在人物塑造上,強調自我表白的話語慾望,打破以人為中心講述完整的故事。人的歷史與歷史的人,人的性格情感,人生經歷等被支離破碎的感覺代替。從人性異化發展到虛無,人成了社會的局外人。對人生命運、未來理想的追求變得幼稚可笑、毫無意義。人抱著無所謂的態度活著,盡可能強烈地感受到反叛和自由,沒有責任心,沒有罪惡感,沒有同情,沒有希冀,沒有前途。主人公明確意識到自己不過是生活中的一個無關緊要的角色,他們隨波逐流,嘲弄自己。人物不再思考「生存與毀滅」,價值與意義,從痛苦自下而上到自由選擇,從與其為正義尊嚴自殺到不如苟且偷生,他們不再表現出對主體和個性失落的嘆息、悲哀和留戀。從人性的異化衰落,進而變成了「蟲」和「物」。人物表現出扭曲變形,常常以自我戲擬形式出現,反諷和認同荒謬的社會現實生活,表現了自嘲、沉默、頹廢、反英雄特徵。文學的主體已經消失,人不再有主體意識可言,。科學替代了理性,成為一種無形的、無所不在的絕對力量,規定和統治了人。人成了科學大符號系統,即社會秩序的奴隸和犧牲品,人時時處處置於「秩序」的控制下,任何一種越軌和反抗,都將導致個人毀滅性的悲劇。人物的命運充滿了悲劇色彩,人生成了一場悲劇性的鬧劇。人喪失了智性情感,不再高雅偉岸,溫柔美麗,而變得猥瑣渺小,華稽可笑。
在作品的情節內容上,具有明顯的虛構性與荒誕性特徵。以純粹的虛構、特定的境遇取代了傳統文學圍繞人物關系、人物命運展開情節,也取代了主人公與他人及自身發生的種種沖突。把人物從缺乏意義而又無法忍受的現實中拉開,出現了一個充滿噩夢與幻想的毫無意義而野蠻的世界,停滯和重復取代了動態和變化,作為虛構的「體驗場」的情景,取代了現實生活與社會環境。後現代主義懷疑乃至否定文學的價值與本體,提倡「零度寫作」,即內容消失,轉向中立,把世界看成是不值一提的「碎片」,否定中心和結構的存在。主張元小說創作,不斷地顯示作品為虛構小說,寫作轉向了本體展示,對寫作的欺騙性進行揭露。在展示虛構的同時,發掘「敘事的固有價值」。使文學成為了玩弄讀者、玩弄現實、玩弄文學規則的游戲,以此表現對生活現實的反抗,從而保持最充分的自由度。另外,後現代主義作家認為,要表現世界的混亂性,人生的悲劇性,只要表現生活的荒誕性即可。在作品中表現為各種成分相互分解、顛倒,內容重復,人物怪異,情節發展撲朔迷離,荒誕不經,不受因果關系制約,內容前後矛盾,殘缺不全,沒有一致的終極意義可以尋求。
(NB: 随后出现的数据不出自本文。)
(** X14: right after another loaded user's email is chosen, the page shows
    the new email in the selector and the line ['Loading data...'], no error
    paragraph, and still the items table and the feedback list of before:
    the previous user's records stay on screen until the new ones arrive. *)
Theorem page_while_loading (w : World) (e : string) (u : User) :
  e <> "" ->
  find (email_is (Some e)) (users (state w)) = Some u ->
  selectedEmail (state w) <> Some e ->
  App (state (onChange e w)) =
  Elem "div" []
    [latest_users_strip (latestUsers (state w));
     Elem "h2" [] [Text "Transcript Feedback Viewer"];
     Elem "label" [("htmlFor", "email")] [Text "Filter by user email:"];
     email_select (Some e) (users (state w));
     Elem "p" [] [Text "Loading data..."];
     Nothing;
     items_table (items (state w));
     feedback_list (feedback (state w))].
Proof.
  intros He Hf Hs. apply truthy_nonempty in He.
  rewrite (onChange_new_selection w e Hs). unfold effect_fetchData.
  cbn [state apply_setter selectedEmail users].
  rewrite (fetchData_suspends e (users (state w)) u He Hf). reflexivity.
Qed.

(** ** The selector *)



End App.

Arguments Nothing {number}.
Arguments items_table {number} items.
Arguments notes_value {number} it.
Arguments select_options {number} users.
Arguments user_option {number} user.
Arguments OneQuery {number} q.
Arguments PromiseAll {number} qf qi.
Arguments setLoading {number} b.
Arguments Text {number} s.
Arguments em {number} s.
Arguments placeholder_option {number}.
Arguments initial_state {number}.
Arguments initial_world {number}.
Arguments mount {number}.
Arguments fetchData {number} selectedEmail users.
Arguments fetchLatestUsers {number}.
Arguments fetchUsers {number}.
Arguments latest_users_task {number}.
Arguments all_users_task {number}.
Arguments detail_task {number} uid.
Arguments users_loaded {number}.
Arguments alice_selected {number}.
Arguments showing_alice {number}.
Arguments bob_selected {number}.
Arguments sample_feedback {number}.
Arguments users_arrive {number}.
Arguments detail_arrives {number}.
Arguments feedback_fails {number}.
Arguments latest_fails {number}.

Arguments within {number} _ _.
Arguments strong {number} s.
Arguments with_confidence {number} c f.
Arguments setFeedback {number} l.
Arguments setItems {number} l.

(** C10: every record in [feedback] has its entry in the page, and the
    entry has the line [Confidence:] followed by the score rendered with
    [??]: the placeholder [n/a] appears exactly when the field is [null] or
    [undefined]; any number, zero included, is rendered as that number, so a
    score of 0 displays as ["0"].  A truthiness-tested field such as
    [transcript] shows its placeholder for the empty string as well. *)
Theorem confidence_nullish_coalescing :
  (forall (number : Type) (d : string -> string) (s : State number)
          (f : Feedback number),
     In f (feedback s) ->
     within (feedback_entry d f) (App d s) /\
     within (Elem "div" [] [strong "Confidence:"; Text " "; confidence_value f])
       (feedback_entry d f)) /\
  (forall (number : Type) (f : Feedback number),
     confidence_value f = em "n/a" <->
     (confidence_score f = null \/ confidence_score f = undefined)) /\
  (forall (number : Type) (toString : number -> string) (f : Feedback number)
          (n : number),
     confidence_score f = val n ->
     confidence_value f = Num n /\
     textContent toString (confidence_value f) = toString n) /\
  (forall f : Feedback SafeInteger,
     confidence_score f = val safe_zero ->
     textContent SafeInteger_toString (confidence_value f) = "0" /\
     textContent SafeInteger_toString
       (Elem "div" [] [strong "Confidence:"; Text " "; confidence_value f]) =
     "Confidence: 0") /\
  (forall (number : Type) (d : string -> string) (f : Feedback number),
     transcript f = val "" ->
     transcript_value f = em "None" /\
     within (Elem "div" [] [strong "Transcript:"; Text " "; em "None"])
       (feedback_entry d f)).
Proof.
  split; [|split; [|split; [|split]]].
  - intros number d s f Hin. split; [now apply feedback_entry_in_page|].
    apply feedback_entry_lines.
  - intros number f. unfold confidence_value, jsx_coalesce.
    destruct (confidence_score f); cbn; split; intros H; auto;
      try discriminate; destruct H; discriminate.
  - intros number toString f n H. unfold confidence_value.
    rewrite H. split; reflexivity.
  - intros f H. unfold confidence_value. rewrite H. split; reflexivity.
  - intros number d f H.
    assert (E : transcript_value f = em "None").
    { unfold transcript_value. rewrite H. reflexivity. }
    split; [exact E|]. rewrite <- E. apply feedback_entry_lines.
Qed.

(** * The properties on the sample session *)

Example sample_feedback_text :
  textContent SafeInteger_toString (feedback_entry (fun d => d) sample_feedback) =
  "2024-05-01T10:00:00ZTranscript: put the keys in the drawerIntent: storeAction Type: storeItem: keysLocation: drawerConfidence: n/aWas Correct: ❌ No".
Proof. reflexivity. Qed.

Example sample_item_text :
  textContent SafeInteger_toString (item_row SafeInteger sample_item) = "keysdrawer–".
Proof. reflexivity. Qed.

Example sample_selector :
  select_options (number := Z) [alice; bob] =
  [Elem "option" [("value", "")] [Text "-- Select a user --"];
   Elem "option" [("key", "u-1"); ("value", "alice@example.com")]
     [Text "alice@example.com"];
   Elem "option" [("key", "u-2"); ("value", "bob@example.com")]
     [Text "bob@example.com"]].
Proof. reflexivity. Qed.

(** Two detail fetches can overlap: when bob is selected before alice's
    records arrive, the arrival clears the loading flag and stores alice's
    records while bob's fetch is still parked.  The flag is thus not set for
    the whole time a fetch is in flight. *)
Example overlapping_fetches :
  let w := settle [latest_users_task] (detail_task "u-1") [detail_task "u-2"]
             detail_arrives (onChange "bob@example.com" (@alice_selected Z)) in
  tasks w = [latest_users_task; detail_task "u-2"] /\
  selectedEmail (state w) = Some "bob@example.com" /\
  feedback (state w) = [sample_feedback] /\
  loading (state w) = false.
Proof. cbn. auto. Qed.

Lemma detail_fetch_all_or_nothing_witness :
  "bob@example.com" <> "" /\
  find (email_is (Some "bob@example.com")) [alice; bob] = Some bob /\
  let w := @bob_selected Z in
  let w' := settle [latest_users_task] (detail_task "u-2") [] feedback_fails w in
  feedback (state w') = [sample_feedback] /\
  items (state w') = [sample_item] /\
  error (state w') = Some "Failed to load data" /\
  console w' = [[LogThrown (QueryFailed permission_denied)]].
Proof.
  split; [discriminate|]. split; [reflexivity|].
  destruct (detail_fetch_all_or_nothing Z showing_alice "bob@example.com"
              [alice; bob] bob) as [_ H]; [discriminate | reflexivity |].
  exact (H bob_selected [latest_users_task] [] feedback_fails _ _ permission_denied
           eq_refl eq_refl (or_introl (conj eq_refl eq_refl))).
Defined.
後現代主義文學打破了精英文學與大眾文學的界限,出現了明顯的亞文學傾向。「純文學」、「嚴肅文學與大眾文學、通俗文學、鄉土文學等之間的界限日益模糊,它們之間已不再有明確絕對的分野。後現代主義文學更多地從科幻小說、西部小說、通俗小說以及一些被看成亞文學的體裁作品中汲取養料,出現了諸如元小說,超級小說、超小說、寓言小說,新新小說、「黑色幽默」、荒誕派戲劇、色情小說,西部小說,流行文學等形形色色的文學樣式。有的甚至以大眾化的,諸如賀卡祝詞、明信片、流行歌詞、影視文學、廣告等文化消費品的形式出現,從而形成文學的多元化格局。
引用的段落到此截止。